Mantan Kadispendik ini mengaku tidak ada keberatan dari pengusaha soal besaran kenaikan ini. "Pembahasan UMK 2018 sudah dilakukan bersama Dewan Pengupahan Kota (Depeko) dan disepakati mengacu pada PP 78. Jadi tidak ada yang keberatan," akunya.
“Usulan UMK sudah kita sampaikan ke Wali Kota, insya Alloh hari ini rekomendasinya turun untuk diteruskan ke Gubernur, kenaikannya 8,71 persen atau menjadi sekitar Rp 1,886,000.” ungkapnya.
Sementara itu, jelang penentuan upah minimum kabupaten/kota (UMK) aksi buruh menuntut kenaikan UMK mulai marak.

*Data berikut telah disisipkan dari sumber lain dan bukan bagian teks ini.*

(* ===== verification/Evil.v ===== *)
(** * evil_static_init: a constructor that replaces the program

    [src/evil_static_init/evil.cpp]: a global object of a library, constructed before [main], executes the program again with
    arguments of its own, once. [innocent.cpp] prints its arguments. *)
From stdpp Require Import base gmap sets list strings.
From Stdlib Require Import ZArith Lia.
From S2P Require Import Prelude Prog Sys Family.

Inductive evE : Type -> Type :=
| Getenv (name : string) : evE (option string)
| Setenv (name value : string) (overwrite : Z) : evE Z
| Open_cmdline : evE bool
| Getline_nul : evE (list Z)                       (* up to the first terminator *)
| Cerr (s : string) : evE unit
| Cout (text : list Z) : evE unit
| Execv (path : list Z) (argv : list (list Z)) : evE unit.   (* only failure returns *)

Abbreviation evM := (prog evE).

Definition evil_args : list (list Z) := map bytes_of ["Who"; "touched"; "my"; "keyboard?"]%string.

Definition AutoStart : evM unit :=
  see <- trigger (Getenv "SEE_NO_EVIL") ;;
  match see with
  | Some _ => Ret tt
  | None =>
      trigger (Setenv "SEE_NO_EVIL" "lolok" 1) ;;
      is_open <- trigger Open_cmdline ;;
      if negb (is_open : bool) then trigger (Cerr "Failed to introspect")
      else
      first <- trigger Getline_nul ;;
      trigger (Execv first (first :: evil_args))
  end.

(** ** innocent.cpp *)

Fixpoint print_all (V : list (list Z)) : evM unit :=
  match V with
  | [] => Ret tt
  | v :: V' => trigger (Cout (line [v])) ;; print_all V'
  end.

(** Without even a name the count goes below zero and the loop leaves the array. *)
Definition innocent_main (V : list (list Z)) : evM Z :=
  match V with
  | [] => Halt Undefined
  | _ :: V' => print_all V' ;; Ret 0
  end.

(** Linked with the library; and the variant that loads it from [main]: both run the constructor first. *)
Definition program (V : list (list Z)) : evM Z := AutoStart ;; innocent_main V.

(** ** Running it *)

Record proc := MkProc {
  see_no_evil : bool;                              (* whether the variable is set *)
  out : list Z }.

Section Life.
(** Whether the environment can grow, whether /proc can be read, and which paths are this program. *)
Context (can_set readable : bool) (runnable : list Z -> bool).

Definition evil_h (exec : list (list Z) -> proc -> outcome (unit * proc) Z) (argv0 : list Z) :
    handler evE (unit * proc) := fun R e s =>
  let '(u, w) := s in
  match e in evE R return outcome (unit * proc) R with
  | Getenv _ => Done (if see_no_evil w then Some "lolok"%string else None) s
  | Setenv _ _ _ => if can_set then Done 0 (u, MkProc true (out w)) else Done (-1) s
  | Open_cmdline => Done readable s
  | Getline_nul => Done argv0 s
  | Cerr _ => Done tt s
  | Cout t => Done tt (u, MkProc (see_no_evil w) (out w ++ t))
  | Execv path argv =>
      if runnable path
      then match exec argv w with
           | Done code s' => Stopped (Exited code) s'
           | Stopped st s' => Stopped st s'
           end
      else Done tt s
  end.

(** The program with the arguments [V], and what it executes, at most [n] times. *)
Fixpoint life (n : nat) (V : list (list Z)) (w : proc) : outcome (unit * proc) Z :=
  match n with
  | O => Stopped OutOfFuel (tt, w)
  | S m => run (evil_h (life m) (hd [] V)) (program V) (tt, w)
  end.

Definition lines (V : list (list Z)) : list Z := concat (map (fun v => line [v]) V).

Lemma run_print_all ex a V w :
  run (evil_h ex a) (print_all V) (tt, w) = Done tt (tt, MkProc (see_no_evil w) (out w ++ lines V)).
Proof.
  revert w. induction V as [| v V IH]; intros w; [cbn; rewrite app_nil_r; by destruct w |].
  cbn [print_all]. rewrite run_bind, run_trigger. cbn [evil_h obind]. rewrite IH. cbn [see_no_evil out].
  by rewrite <-app_assoc.
Qed.

Lemma life_seen n v V o :
  life (S n) (v :: V) (MkProc true o) = Done 0 (tt, MkProc true (o ++ lines V)).
Proof.
  cbn [life hd]. unfold program, AutoStart. rewrite run_bind, run_bind, run_trigger. cbn [evil_h see_no_evil obind run].
  unfold innocent_main. rewrite run_bind, run_print_all. done.
Qed.

(** C40. A program that is not warned prints the library's four words instead of its arguments, and ends: it is executed exactly once more. It
    prints its own arguments when the variable was set, when /proc cannot be read, or when its name is not a path that can be executed, as for a program that was found by a search. If the
    variable cannot be set, the program executes itself for ever. *)
Theorem evil_life v V n o :
  life (S n) (v :: V) (MkProc true o) = Done 0 (tt, MkProc true (o ++ lines V)) /\
  (negb readable || negb (runnable v) = true ->
    life (S n) (v :: V) (MkProc false o) = Done 0 (tt, MkProc can_set (o ++ lines V))) /\
  (readable && runnable v = true -> can_set = true ->
    life (S (S n)) (v :: V) (MkProc false o) = Stopped (Exited 0) (tt, MkProc true (o ++ lines evil_args))) /\
  (readable && runnable v = true -> can_set = false ->
    life n (v :: V) (MkProc false o) = Stopped OutOfFuel (tt, MkProc false o)).
Proof.
  split; [apply life_seen |].
  assert (forall m V, life (S m) (v :: V) (MkProc false o) =
    (if readable
     then if runnable v
          then match life m (v :: evil_args) (MkProc can_set o) with
               | Done code s' => Stopped (Exited code) s'
               | Stopped st s' => Stopped st s'
               end
          else Done 0 (tt, MkProc can_set (o ++ lines V))
     else Done 0 (tt, MkProc can_set (o ++ lines V)))) as Hstep.
  { clear V. intros m V. change (life (S m) (v :: V) (MkProc false o)) with
      (run (evil_h (life m) v) (program (v :: V)) (tt, MkProc false o)).
    unfold program, AutoStart. rewrite run_bind, run_bind, run_trigger. cbn [evil_h see_no_evil obind].
    rewrite run_bind, run_trigger. cbn [evil_h].
    destruct can_set; cbn [obind out]; rewrite run_bind, run_trigger; cbn [evil_h obind];
      (destruct readable; cbn [negb obind]; [| rewrite run_trigger; cbn [evil_h obind];
        unfold innocent_main; rewrite run_bind, run_print_all; done]);
      rewrite run_bind, run_trigger; cbn [evil_h obind]; rewrite run_trigger; cbn [evil_h];
      (destruct (runnable v); [by destruct (life m _ _) |]); cbn [obind];
      unfold innocent_main; rewrite run_bind, run_print_all; done. }
  split; [| split].
  - intros H. rewrite Hstep. destruct readable, (runnable v); done.
  - intros H Hs. apply andb_prop in H as [Hr Hv]. rewrite Hstep, Hr, Hv, Hs, life_seen. done.
  - intros H Hs. apply andb_prop in H as [Hr Hv]. rewrite Hr, Hv in Hstep.
    rewrite Hs in Hstep. revert V. induction n as [| m IH]; intros V; [done |]. by rewrite Hstep, IH.
Qed.
End Life.

Lemma evil_life_witness :
  life true true (fun p => bool_decide (p = bytes_of "./innocent")) 2
    (map bytes_of ["./innocent"; "hello"]%string) (MkProc false []) =
  Stopped (Exited 0) (tt, MkProc true (lines evil_args)).
Proof.
  apply (evil_life true true (fun p => bool_decide (p = bytes_of "./innocent")) (bytes_of "./innocent")
    [bytes_of "hello"] 0 []); reflexivity.
Defined.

Siang tadi ratusan buruh yang tergabung dalam Federasi Serikat Pekerja Metal Indonesia (FSPMI) Kabupaten Mojokerto menggelar aksi demo di depan Pemkab Mojokerto, mereka menuntut kenaikan UMK sebesar Rp 650 ribu.
Mereka datang dengan menggunakan bus dan sepeda motor dengan memakai atribut FSPMI, serta bendera dan banner yang bertuliskan tuntutan para buruh.